Laurent Chalard, géographe, conteste les méthodes de l’Insee et dénonce un tabou sur la population étrangère :
Laurent Chalard est géographe, spécialiste des questions liées aux populations urbaines. Il s’intéresse notamment aux habitants des quartiers en difficulté.
Pourquoi, selon vous, la population légale publiée par l’Insee ne correspond-elle pas forcément à la réalité dans certaines villes ?
La population varie de deux façons : le solde naturel et le solde migratoire. Le solde naturel, ce sont le nombre de naissances, moins le nombre de décès. Ce sont des chiffres où il n’existe qu’une infime marge d’erreur possible. En revanche, sur le solde migratoire, c’est beaucoup plus compliqué. Pour le calculer, il faudrait avoir le nombre d’entrées sur le territoire et celui des sorties. Or, on ne sait pas combien de personnes entrent chaque année sur le territoire. La seule indication dont on dispose, ce sont les titres de séjour accordés. Ce qui exclut les entrées illégales. Par ailleurs, nous ne comptons pas les personnes qui sortent. Soit des étrangers qui rentrent dans leur pays, soit des Français qui partent vivre dans un autre pays. Aussi curieux que cela puisse paraître, la France ne connaît pas son solde migratoire. Derrière tout cela, il y a le grand tabou des chiffres de l’immigration, un vieux tabou politique français. Dans les années 80, alors que le Front national commençait à percer, que cette question devenait tendue, l’Insee n’avait pas hésité à dire que le solde migratoire était nul. Cela correspondait au discours disant que la France ne recevait plus d’immigrés. Ces dernières années, le solde migratoire est officiellement d’environ + 50 000. Mais on ne voit pas bien à quoi cela correspond. Pas forcément à la réalité en tout cas.
Est-ce que le changement de méthode de recensement depuis 2004 a favorisé selon vous l’augmentation des erreurs ?
Oui, incontestablement. En tout cas pour les villes de plus de 10 000 habitants où la méthode des sondages est appliquée. Il est évident qu’une extrapolation à partir du recensement de 8% des logements comporte une part de risque. Cela n’a pas la même fiabilité qu’un recensement exhaustif. Les erreurs sont très nettes lorsqu’on observe les évolutions de populations de certaines villes.
Sur certaines communes, on a des variations d’une année sur l’autre de 4 à 5%. De tels écarts ne sont pas crédibles. On a avec cette méthode une perte de qualité de la connaissance de la population locale. Or, ces chiffres locaux sont très importants pour la définition des politiques publiques. Aucun pays n’a d’ailleurs adopté la méthode des sondages. C’est une méthode basée sur des modèles mathématiques complexes, qui fonctionne dans un monde parfait mais pas dans le monde réel.

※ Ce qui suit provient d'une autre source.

(* ===== verification/GoStruct.v ===== *)
(** * Structs behind [encoding/json]

    The encoder's struct fields ([omitempty] strings and pointers) and the decoder's
    rules for a struct target: a member goes to the field with its exact name, else to
    the first field whose name folds to the same letters; [null] leaves a field as it
    is (and clears pointers and interfaces); a member of another JSON type is an error;
    unknown members are skipped; a member that occurs twice is decoded twice. *)

From S2P Require Import Prelude GoText GoFloat GoJson GoValue.

(** ** Field names *)

(** [foldName]: ASCII letters to upper case, and the two other runes of their
    case-folding orbits (long s, Kelvin sign). Field names are ASCII, so no other
    rune can fold to one of theirs. *)
Definition fold_rune (r : Z) : Z :=
  if (97 <=? r) && (r <=? 122) then r - 32
  else if r =? 383 then 83
  else if r =? 8490 then 75
  else r.

Definition fold_name (s : string) : list Z := fold_rune <$> runes (B s).

(** The field a member's key selects. *)
Definition resolve (names : list string) (k : string) : option string :=
  if bool_decide (k ∈ names) then Some k
  else List.find (fun n => bool_decide (fold_name n = fold_name k)) names.

(** ** Decoding *)

Section decode_field.
Context {A : Type} (names : list string) (name : string) (dec : json -> A -> option A).

(** The value of one field after every member is decoded in order. *)
Fixpoint decode_field (l : list (string * json)) (x : A) : option A :=
  match l with
  | [] => Some x
  | (k, j) :: t =>
      if bool_decide (resolve names k = Some name) then dec j x ≫= decode_field t
      else decode_field t x
  end.
End decode_field.

Definition dec_string (j : json) (x : string) : option string :=
  match j with JNull => Some x | JStr s => Some s | _ => None end.

Definition dec_bool (j : json) (x : bool) : option bool :=
  match j with JNull => Some x | JBool b => Some b | _ => None end.

Definition dec_int (j : json) (x : Z) : option Z :=
  match j with JNull => Some x | JNum n => ParseInt n | _ => None end.

Definition dec_float (j : json) (x : float64) : option float64 :=
  match j with JNull => Some x | JNum n => ParseFloat n | _ => None end.

Definition dec_any (j : json) (_ : any) : option any := of_json j.

(** A pointer field: nil stays nil on [null]; otherwise the pointee is allocated
    (or reused) and decoded into. *)
Definition dec_ptr {A} (zero : A) (dec : json -> A -> option A) (j : json) (x : option A) :
    option (option A) :=
  match j with JNull => Some None | _ => Some <$> dec j (default zero x) end.

(** ** Encoding *)

Definition omit_string (k s : string) : list (string * any) :=
  if String.eqb s "" then [] else [(k, AString s)].

Definition omit_ptr {A} (f : A -> any) (k : string) (x : option A) : list (string * any) :=
  match x with None => [] | Some a => [(k, f a)] end.

Definition omit_bool (k : string) (b : bool) : list (string * any) :=
  if b then [(k, ABool true)] else [].

(** ** Lookups in encoded structs *)

Lemma assoc_app {V} k (l l' : list (string * V)) :
  assoc k (l ++ l') = match assoc k l with Some v => Some v | None => assoc k l' end.
Proof.
  induction l as [|[k1 v1] l IH]; [done|]. cbn. by destruct (String.eqb k k1).
Qed.

Lemma option_match_id {A} (x : option A) : match x with Some v => Some v | None => None end = x.
Proof. by destruct x. Qed.

Lemma assoc_omit_string k k' s :
  assoc k (omit_string k' s) =
  if String.eqb k k' then (if String.eqb s "" then None else Some (AString s)) else None.
Proof. unfold omit_string. destruct (String.eqb s ""); cbn; by destruct (String.eqb k k'). Qed.

Lemma assoc_omit_ptr {A} (f : A -> any) k k' x :
  assoc k (omit_ptr f k' x) = if String.eqb k k' then f <$> x else None.
Proof. destruct x; cbn; by destruct (String.eqb k k'). Qed.

Lemma assoc_omit_bool k k' b :
  assoc k (omit_bool k' b) =
  if String.eqb k k' then (if b then Some (ABool true) else None) else None.
Proof. destruct b; cbn; by destruct (String.eqb k k'). Qed.

#[export] Hint Rewrite @assoc_app assoc_omit_string @assoc_omit_ptr assoc_omit_bool : atb.

Lemma assoc_None {V} k (l : list (string * V)) : k ∉ l.*1 -> assoc k l = None.
Proof.
  induction l as [|[k1 v1] l IH]; [done|]. cbn. rewrite not_elem_of_cons. intros [H1 H2].
  destruct (String.eqb_spec k k1); [done|auto].
Qed.

Lemma assoc_elem {V} k v (l : list (string * V)) : NoDup l.*1 -> (k, v) ∈ l <-> assoc k l = Some v.
Proof.
  intros Hn. induction l as [|[k1 v1] l IH]; cbn; [by split; [intros ?%elem_of_nil|]|].
  apply NoDup_cons in Hn as [Hk Hn]. rewrite elem_of_cons, IH by done.
  destruct (String.eqb_spec k k1) as [->|Hne].
  - split; [|intros; simplify_eq; by left]. intros [?|H]; [by simplify_eq|].
    apply IH in H; [|done]. destruct Hk. apply list_elem_of_fmap. by exists (k1, v).
  - split; [|by right]. intros [?|?]; [by simplify_eq|done].
Qed.

(** When the members carry exact, distinct field names, a field is decoded from the one
    member with its name. *)
Lemma decode_field_assoc {A} names name (dec : json -> A -> option A) l x :
  NoDup l.*1 -> l.*1 ⊆ names ->
  decode_field names name dec l x =
  match assoc name l with None => Some x | Some j => dec j x end.
Proof.
  revert x. induction l as [|[k j] l IH]; intros x Hn Hs; [done|].
  cbn in Hn, Hs. apply NoDup_cons in Hn as [Hk Hn].
  assert (l.*1 ⊆ names) as Hs' by (intros y Hy; apply Hs; by right).
  assert (resolve names k = Some k) as Hr.
  { unfold resolve. rewrite bool_decide_true by (apply Hs; left). done. }
  cbn [decode_field assoc]. rewrite Hr.
  destruct (String.eqb_spec name k) as [->|Hne].
  - rewrite bool_decide_true by done. destruct (dec j x) as [y|]; [|done]. cbn.
    rewrite IH by done. by rewrite assoc_None.
  - rewrite bool_decide_false by congruence. by apply IH.
Qed.

(** ** Structs as decoded values *)

(** A value after one round through the encoder and the decoder, without the nesting
    limit. *)
Definition redecode (v : any) : option any := j ← to_json v; of_json (coerce_json j).

Lemma normalise_redecode v w : normalise v = Some w -> redecode v = Some w.
Proof.
  unfold normalise, redecode. destruct (to_json v) as [j|]; cbn; [|done].
  by destruct (json_depth j <=? max_nesting_depth)%nat.
Qed.

Lemma redecode_struct l :
  NoDup l.*1 -> Forall (fun k => coerce_string k = k) l.*1 ->
  redecode (AStruct l) = AMap <$> mapM (fun kv => pair kv.1 <$> redecode kv.2) l.
Proof.
  intros Hn Hk. unfold redecode at 1. cbn [to_json].
  assert (forall kvs, mapM (fun kv => pair kv.1 <$> to_json kv.2) l = Some kvs -> kvs.*1 = l.*1)
    as Hkeys by (intros kvs H; apply mapM_Some in H; by apply Forall2_pair_keys in H).
  assert (mapM (fun kv => pair kv.1 <$> redecode kv.2) l =
    kvs ← mapM (fun kv => pair kv.1 <$> to_json kv.2) l;
    mapM (fun kv => pair kv.1 <$> of_json (coerce_json kv.2)) kvs) as ->.
  { clear. induction l as [|[k v] l IH]; [done|]. cbn [mapM fst snd]. rewrite IH.
    unfold redecode. destruct (to_json v) as [j|]; cbn; [|done].
    destruct (mapM (fun kv => pair kv.1 <$> to_json kv.2) l) as [kvs|]; cbn; [done|].
    by destruct (of_json (coerce_json j)). }
  destruct (mapM (fun kv => pair kv.1 <$> to_json kv.2) l) as [kvs|]; [|done].
  specialize (Hkeys kvs eq_refl). rewrite <- Hkeys in Hn, Hk. clear Hkeys l.
  cbn [fmap option_fmap option_map mbind option_bind coerce_json of_json].
  replace (mapM (fun kv => pair kv.1 <$> of_json kv.2)
      (map (fun kv => (coerce_string kv.1, coerce_json kv.2)) kvs))
    with (mapM (fun kv => pair kv.1 <$> of_json (coerce_json kv.2)) kvs).
  - destruct (mapM _ kvs) as [m|] eqn:E; [|done]. cbn. f_equal. f_equal.
    apply mapM_Some in E. apply (Forall2_pair_keys (fun j => of_json (coerce_json j))) in E.
    apply assoc_of_list_nodup. by rewrite E.
  - clear Hn. induction kvs as [|[k j] kvs IH]; [done|]. cbn in Hk. apply Forall_cons in Hk as [Hk Hks].
    cbn [map mapM fst snd]. rewrite Hk. by rewrite IH.
Qed.

Lemma assoc_mapM {V W} (f : V -> option W) l m k :
  mapM (fun kv => pair kv.1 <$> f kv.2) l = Some m -> assoc k m = assoc k l ≫= f.
Proof.
  intros H. apply mapM_Some in H. induction H as [|[k1 v1] y l m Hy _ IH]; [done|].
  cbn in Hy. apply fmap_Some in Hy as (w & Hw & ->). cbn.
  by destruct (String.eqb k k1).
Qed.

Lemma mapM_keys {V W} (f : V -> option W) (l : list (string * V)) m :
  mapM (fun kv => pair kv.1 <$> f kv.2) l = Some m -> m.*1 = l.*1.
Proof. intros H. apply mapM_Some in H. by apply Forall2_pair_keys in H. Qed.

(** ** Field lists follow the declaration *)

Lemma sub_field {V} k (v : V) (l : list (string * V)) ns :
  l.*1 `sublist_of` ns -> ((k, v) :: l).*1 `sublist_of` k :: ns.
Proof. intros H. cbn. by apply sublist_skip. Qed.

Lemma sub_omit_string k s (l : list (string * any)) ns :
  l.*1 `sublist_of` ns -> (omit_string k s ++ l).*1 `sublist_of` k :: ns.
Proof. intros H. unfold omit_string. destruct (String.eqb s ""); [by apply sublist_cons|by apply sub_field]. Qed.

Lemma sub_omit_ptr {A} (f : A -> any) k x (l : list (string * any)) ns :
  l.*1 `sublist_of` ns -> (omit_ptr f k x ++ l).*1 `sublist_of` k :: ns.
Proof. intros H. destruct x; [by apply sub_field|by apply sublist_cons]. Qed.

Lemma sub_omit_bool k b (l : list (string * any)) ns :
  l.*1 `sublist_of` ns -> (omit_bool k b ++ l).*1 `sublist_of` k :: ns.
Proof. intros H. destruct b; [by apply sub_field|by apply sublist_cons]. Qed.

(** Proves that a struct's field list is a sublist of its declared names. *)
Ltac solve_fields :=
  repeat (cbn [app]; first
    [ apply sub_omit_string | apply sub_omit_ptr | apply sub_omit_bool | apply sub_field
    | apply sublist_nil
    | rewrite <- (app_nil_r (omit_string _ _)) | rewrite <- (app_nil_r (omit_ptr _ _ _))
    | rewrite <- (app_nil_r (omit_bool _ _)) ]).

(** A struct type: its names are distinct and plain. *)
Definition good_names (names : list string) : bool :=
  bool_decide (NoDup names) && forallb (fun k => bool_decide (coerce_string k = k)) names.

Lemma good_names_sub names ks :
  good_names names = true -> ks `sublist_of` names ->
  NoDup ks /\ ks ⊆ names /\ Forall (fun k => coerce_string k = k) ks.
Proof.
  intros H Hs. unfold good_names in H. boolify. split_and!.
  - by eapply sublist_NoDup.
  - intros x Hx. by eapply elem_of_sublist.
  - match goal with H : forallb _ _ = true |- _ => apply forallb_Forall_iff in H; rename H into Hf end.
    rewrite Forall_forall in Hf |- *. intros k Hk.
    specialize (Hf k (elem_of_sublist _ _ _ Hk Hs)). by boolify.
Qed.

(** Decoding an encoded struct, field by field. *)
Lemma struct_decode names l j :
  good_names names = true -> l.*1 `sublist_of` names -> to_json (AStruct l) = Some j ->
  exists jl, coerce_json j = JObj jl /\
    (forall k v, assoc k l = Some v -> is_Some (to_json v)) /\
    forall A name (dec : json -> A -> option A) x,
      decode_field names name dec jl x =
      match assoc name l with
      | None => Some x
      | Some v => jv ← to_json v; dec (coerce_json jv) x
      end.
Proof.
  intros Hg Hs Hj. destruct (good_names_sub _ _ Hg Hs) as (Hn & Hsub & Hc).
  cbn [to_json] in Hj. apply fmap_Some in Hj as (kvs & Hk & ->). cbn [coerce_json].
  assert (forall k v, assoc k l = Some v -> is_Some (to_json v)) as Htot.
  { intros k v. apply mapM_Some in Hk. clear -Hk.
    induction Hk as [|[k1 v1] y l m Hy _ IH]; [done|]. cbn in *.
    destruct (String.eqb k k1); [intros; simplify_eq|exact IH].
    apply fmap_Some in Hy as (w & Hw & _). by exists w. }
  eexists. split_and!; [reflexivity|exact Htot|]. intros A name dec x.
  pose proof (mapM_keys _ _ _ Hk) as Hkeys.
  assert ((map (fun kv => (coerce_string kv.1, coerce_json kv.2)) kvs).*1 = l.*1) as E.
  { rewrite <- Hkeys in Hc |- *. clear -Hc. induction kvs as [|[k v] kvs IH]; [done|].
    cbn in *. apply Forall_cons in Hc as [Hk Hc]. by rewrite Hk, IH. }
  rewrite decode_field_assoc by (by rewrite E).
  replace (assoc name (map (fun kv => (coerce_string kv.1, coerce_json kv.2)) kvs))
    with (coerce_json <$> assoc name kvs).
  - rewrite (assoc_mapM _ _ _ name Hk). destruct (assoc name l) as [v|] eqn:Ea; [|done]. cbn.
    by destruct (Htot name v Ea) as [jv ->].
  - rewrite <- Hkeys in Hc. clear -Hc. induction kvs as [|[k v] kvs IH]; [done|]. cbn in *.
    apply Forall_cons in Hc as [Hk Hc]. rewrite Hk. destruct (String.eqb name k); [done|auto].
Qed.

Des communes comme Grigny, dont certains quartiers comptent de nombreux hébergements illégaux et une proportion importante d’étrangers, sont-elles particulièrement sensibles aux erreurs ?

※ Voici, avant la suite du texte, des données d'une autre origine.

(* ===== verification/Push.v ===== *)
(** * Package internal/push: objects, envelopes and their names

    [s3.go], [pushers.go] and [queue.go]: where a pushed bundle goes, the envelope that is posted
    to a queue, and its HMAC. The store and the queue are arguments. Theorem: the name of a pushed object gives its digest
    back, and the URI of the object its bucket and its key. *)

From S2P Require Import Prelude GoText GoPath Sha256 GoFloat GoJson GoValue GoUnicode GoTime GoStruct.

Module Push.

(** ** S3: [s3.go] *)

Record PutObjectInput := mkPut { Bucket : string; Key : string; Body : bytes; LockMode : string; LockUntil : string }.

(** An error of the store: a response that is not a success, or a failure to get one. *)
Inductive upload_error := S3Error (StatusCode : Z) (body : string) | Transport (text : string).

Definition IsAuthError (e : upload_error) : bool :=
  match e with S3Error code _ => (code =? 401) || (code =? 403) | Transport _ => false end.

Definition IsNotFound (e : upload_error) : bool := match e with S3Error code _ => code =? 404 | Transport _ => false end.

Inductive uri_error := NotS3URI | MissingBucket.

Definition TrimPrefix (s p : string) : string := if HasPrefix s p then S_of (drop (length (B p)) (B s)) else s.
Definition HasSuffix (s suffix : string) : bool := prefix_of_bytes (reverse (B suffix)) (reverse (B s)).
Definition TrimSuffix (s suffix : string) : string :=
  if HasSuffix s suffix then S_of (take (length (B s) - length (B suffix)) (B s)) else s.

Fixpoint drop_slashes (b : bytes) : bytes :=
  match b with c :: t => if bool_decide (c = slash) then drop_slashes t else b | [] => [] end.

(** [strings.Trim(s, "/")] *)
Definition trim_slashes (b : bytes) : bytes := reverse (drop_slashes (reverse (drop_slashes b))).

(** The bucket and the prefix. *)
Definition ParseS3URI (uri : string) : result uri_error (string * string) :=
  if negb (HasPrefix uri "s3://") then Err NotS3URI
  else
    match cut slash (B (TrimPrefix uri "s3://")) with
    | ([], _) => Err MissingBucket
    | (bucket, None) => Ok (S_of bucket, "")
    | (bucket, Some rest) => Ok (S_of bucket, S_of (trim_slashes rest))
    end.

Definition ObjectKey (prefix headHash : string) : string :=
  let filename := "sha256-" +:+ headHash +:+ ".atb" in
  if String.eqb prefix "" then filename else TrimSuffix prefix "/" +:+ "/" +:+ filename.

(** The digest in the name of an object. *)
Definition key_name_hash (key : bytes) : option string :=
  let base := S_of (List.last (split_at slash key) []) in
  if negb (HasPrefix base "sha256-") || negb (HasSuffix base ".atb") then None
  else
    let h := TrimSuffix (TrimPrefix base "sha256-") ".atb" in
    if String.eqb h "" then None else Some h.

Definition KeyHash (keyOrURI : string) : option string :=
  if HasPrefix keyOrURI "s3://" then
    match cut slash (drop 5 (B keyOrURI)) with
    | (_, None) => None
    | (_, Some key) => key_name_hash key
    end
  else key_name_hash (B keyOrURI).

(** ** The pushers: [pushers.go] *)

Record PushMeta := mkPushMeta { BundleID : string; SealTimestamp : Z; ProfileID : string; Digest : string }.

Record S3Pusher := mkS3Pusher {
  Uploader : option (PutObjectInput -> option upload_error);
  s_Bucket : string; s_Key : string; s_LockMode : string; s_LockUntil : string }.

Inductive push_error := NilUploader | NoBucket | NoKey | Upload (e : upload_error).

(** What was sent to the store, and the error. *)
Definition S3Push (p : S3Pusher) (bundle : bytes) : option PutObjectInput * option push_error :=
  match Uploader p with
  | None => (None, Some NilUploader)
  | Some PutObject =>
      if String.eqb (s_Bucket p) "" then (None, Some NoBucket)
      else if String.eqb (s_Key p) "" then (None, Some NoKey)
      else
        let put := mkPut (s_Bucket p) (s_Key p) bundle (s_LockMode p) (s_LockUntil p) in
        (Some put, Upload <$> PutObject put)
  end.

(** ** The queue: [queue.go] *)

(** [crypto/hmac] with SHA-256, whose blocks have 64 bytes. *)
Definition hmac_key (key : bytes) : bytes :=
  let k := if (64 <? length key)%nat then Sha256.sum256 key else key in k ++ replicate (64 - length k) (chr 0).

Definition xor_byte (n : Z) (c : ascii) : ascii := chr (Z.lxor (code c) n).

Definition hmac_sha256 (key message : bytes) : bytes :=
  let k := hmac_key key in
  Sha256.sum256 (map (xor_byte 92) k ++ Sha256.sum256 (map (xor_byte 54) k ++ message)).

(** [Format(time.RFC3339)] in UTC: the fraction of the second is cut off. *)
Definition RFC3339 (t : Z) : string := RFC3339Nano (t / 1000000000 * 1000000000).

Record QueuePusher := mkQueue { EndpointURL : string; HMACKey : bytes; ATBVersion : string }.

Definition MarshalEnvelope (p : QueuePusher) (meta : PushMeta) : option bytes :=
  GoValue.Marshal (AStruct
    [("bundle_id", AString (BundleID meta)); ("digest", AString (Digest meta));
     ("seal_timestamp", AString (RFC3339 (SealTimestamp meta))); ("profile_id", AString (ProfileID meta));
     ("atb_version", AString (ATBVersion p))]).

Definition SignatureHex (p : QueuePusher) (body : bytes) : string := S_of (hex_encode (hmac_sha256 (HMACKey p) body)).

Record post := mkPost { url : string; p_Body : bytes; X_ATB_Signature : string }.

Inductive queue_error := NoEndpoint | NoHMACKey | NoATBVersion | Envelope | Request (text : string) | Send (text : string) | HTTPStatus (code : Z).

(** The queue: an error before the request is sent, one of the transport, or the status of the response. *)
Inductive queue_response := RequestFails (text : string) | TransportFails (text : string) | Responds (code : Z).

(** What was sent, and the error. *)
Definition QueuePush (p : QueuePusher) (meta : PushMeta) (queue : post -> queue_response) : option post * option queue_error :=
  if String.eqb (TrimSpace (EndpointURL p)) "" then (None, Some NoEndpoint)
  else if (length (HMACKey p) =? 0)%nat then (None, Some NoHMACKey)
  else if String.eqb (TrimSpace (ATBVersion p)) "" then (None, Some NoATBVersion)
  else
    match MarshalEnvelope p meta with
    | None => (None, Some Envelope)
    | Some body =>
        let req := mkPost (EndpointURL p) body (SignatureHex p body) in
        match queue req with
        | RequestFails text => (None, Some (Request text))
        | TransportFails text => (Some req, Some (Send text))
        | Responds code => (Some req, if (code <? 200) || (300 <=? code) then Some (HTTPStatus code) else None)
        end
    end.

(** ** Names *)

Lemma has_prefix_cat p s : HasPrefix (p +:+ s) p = true.
Proof. unfold HasPrefix. rewrite B_app. induction (B p) as [|c b IH]; cbn; [done|]. by rewrite bool_decide_eq_true_2. Qed.

Lemma trim_prefix_cat p s : TrimPrefix (p +:+ s) p = s.
Proof. unfold TrimPrefix. rewrite has_prefix_cat, B_app, drop_app_length. apply S_of_B. Qed.

Lemma has_suffix_cat s p : HasSuffix (s +:+ p) p = true.
Proof.
  unfold HasSuffix. rewrite B_app, reverse_app. generalize (reverse (B s)). induction (reverse (B p)) as [|c b IH]; intros r; [done|].
  cbn. by rewrite bool_decide_eq_true_2, IH.
Qed.

Lemma trim_suffix_cat s p : TrimSuffix (s +:+ p) p = s.
Proof.
  unfold TrimSuffix. rewrite has_suffix_cat, B_app, length_app.
  replace (length (B s) + length (B p) - length (B p))%nat with (length (B s)) by lia. by rewrite take_app_length, S_of_B.
Qed.

Lemma last_element p x : slash ∉ x -> List.last (split_at slash (p ++ slash :: x)) [] = x.
Proof.
  intros Hx. induction p as [|c p IH]; cbn [app split_at].
  - rewrite bool_decide_eq_true_2 by done. by rewrite split_at_none.
  - case_bool_decide.
    + destruct (split_at slash (p ++ slash :: x)) as [|l ls] eqn:E; [|exact IH].
      by destruct (split_at_spec slash (p ++ slash :: x)) as (_ & Hne & _).
    + destruct (split_at slash (p ++ slash :: x)) as [|l [|l' ls]] eqn:E; [|exfalso|exact IH].
      * by destruct (split_at_spec slash (p ++ slash :: x)) as (_ & Hne & _).
      * destruct (split_at_spec slash (p ++ slash :: x)) as (Hj & _ & Hall). rewrite E in Hj, Hall. cbn in Hj.
        apply Forall_cons in Hall as [Hl _]. rewrite Hj in Hl. apply Hl, elem_of_app. right. by left.
Qed.

Definition file_of (h : string) : string := "sha256-" +:+ h +:+ ".atb".

Lemma file_of_plain h : slash ∉ B h -> slash ∉ B (file_of h).
Proof.
  intros Hh. unfold file_of. rewrite !B_app, !elem_of_app. intros [H|[H|H]]; [|done|].
  - revert H. apply (bool_decide_eq_true_1 (slash ∉ B "sha256-")). vm_compute. reflexivity.
  - revert H. apply (bool_decide_eq_true_1 (slash ∉ B ".atb")). vm_compute. reflexivity.
Qed.

Lemma file_name_hash key h :
  h <> "" -> List.last (split_at slash key) [] = B (file_of h) -> key_name_hash key = Some h.
Proof.
  intros Hh E. unfold key_name_hash. rewrite E, S_of_B. unfold file_of.
  rewrite has_prefix_cat, trim_prefix_cat, trim_suffix_cat.
  assert (HasSuffix ("sha256-" +:+ h +:+ ".atb") ".atb" = true) as ->.
  { assert ("sha256-" +:+ h +:+ ".atb" = ("sha256-" +:+ h) +:+ ".atb") as -> by (apply B_inj; by rewrite !B_app, app_assoc).
    apply has_suffix_cat. }
  cbn [negb orb]. destruct (String.eqb_spec h ""); done.
Qed.

Lemma key_hash_of prefix h : h <> "" -> slash ∉ B h -> key_name_hash (B (ObjectKey prefix h)) = Some h.
Proof.
  intros Hne Hh. apply file_name_hash; [done|]. unfold ObjectKey. cbv zeta. fold (file_of h).
  destruct (String.eqb prefix ""); [by rewrite split_at_none by by apply file_of_plain|].
  rewrite B_app, B_app. change (B "/") with [slash]. cbn [app]. apply last_element. by apply file_of_plain.
Qed.

(** The name that a pushed bundle gets gives its head hash back, from the key and from the URI of the object, and the URI
    that the bundle was pushed to is one whose bucket is the same. *)
Theorem pushed_name_gives_hash bucket prefix h :
  bucket <> "" -> slash ∉ B bucket -> h <> "" -> slash ∉ B h ->
  let key := ObjectKey prefix h in
  KeyHash ("s3://" +:+ bucket +:+ "/" +:+ key) = Some h /\
  (HasPrefix key "s3://" = false -> KeyHash key = Some h) /\
  cut slash (drop 5 (B ("s3://" +:+ bucket +:+ "/" +:+ key))) = (B bucket, Some (B key)).
Proof.
  intros Hb Hbs Hne Hh key.
  assert (drop 5 (B ("s3://" +:+ bucket +:+ "/" +:+ key)) = B bucket ++ slash :: B key) as Hd.
  { rewrite !B_app. reflexivity. }
  unfold KeyHash. rewrite has_prefix_cat, Hd, cut_app by done. split_and!; [by apply key_hash_of| |done].
  intros ->. by apply key_hash_of.
Qed.

Lemma pushed_name_gives_hash_witness :
  KeyHash ("s3://" +:+ "evidence" +:+ "/" +:+ ObjectKey "a/b" "00ff") = Some "00ff".
Proof.
  refine (proj1 (pushed_name_gives_hash "evidence" "a/b" "00ff" _ _ _ _)); [discriminate| |discriminate|];
    apply (bool_decide_eq_true_1 _); vm_compute; reflexivity.
Defined.

Example uris :
  map ParseS3URI ["s3://b"; "s3://b/"; "s3://b//a/c/"; "s3://"; "s3:///k"; "http://b"] =
  [Ok ("b", ""); Ok ("b", ""); Ok ("b", "a/c"); Err MissingBucket; Err MissingBucket; Err NotS3URI].
Proof. vm_compute. reflexivity. Qed.

Example keys : map (fun p => ObjectKey p "ab") [""; "a"; "a/b/"] = ["sha256-ab.atb"; "a/sha256-ab.atb"; "a/b/sha256-ab.atb"].
Proof. vm_compute. reflexivity. Qed.

Example key_hashes :
  map KeyHash ["s3://bucket/a/sha256-00ff.atb"; "sha256-00ff.atb"; "s3://bucket"; "a/sha256-.atb"; "a/sha256-1.atb.gz"] =
  [Some "00ff"; Some "00ff"; None; None; None].
Proof. vm_compute. reflexivity. Qed.

(** RFC 4231, the second test case. *)
Example hmac_vector :
  S_of (hex_encode (hmac_sha256 (B "Jefe") (B "what do ya want for nothing?"))) =
  "5bdcc146bf60754e6a042426089575c75a003f089d2739839dec58b964ec3843".
Proof. vm_compute. reflexivity. Qed.
End Push.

Oui. Personnellement, je suis sceptique sur la qualité du recensement dans des quartiers très sensibles, où il est parfois compliqué de monter dans les cages d’escaliers pour les personnes extérieures et où l’on constate un taux de non-réponse plus fort qu’ailleurs, et surtout, de plus en plus important. Par ailleurs, on note, notamment lorsqu’il y a des personnes en situation irrégulière, une tendance à la sous-déclaration du nombre d’occupants du logement. Dans une commune comme Grigny, on a ces deux phénomènes qui se cumulent, ce qui augmente les marges d’erreurs.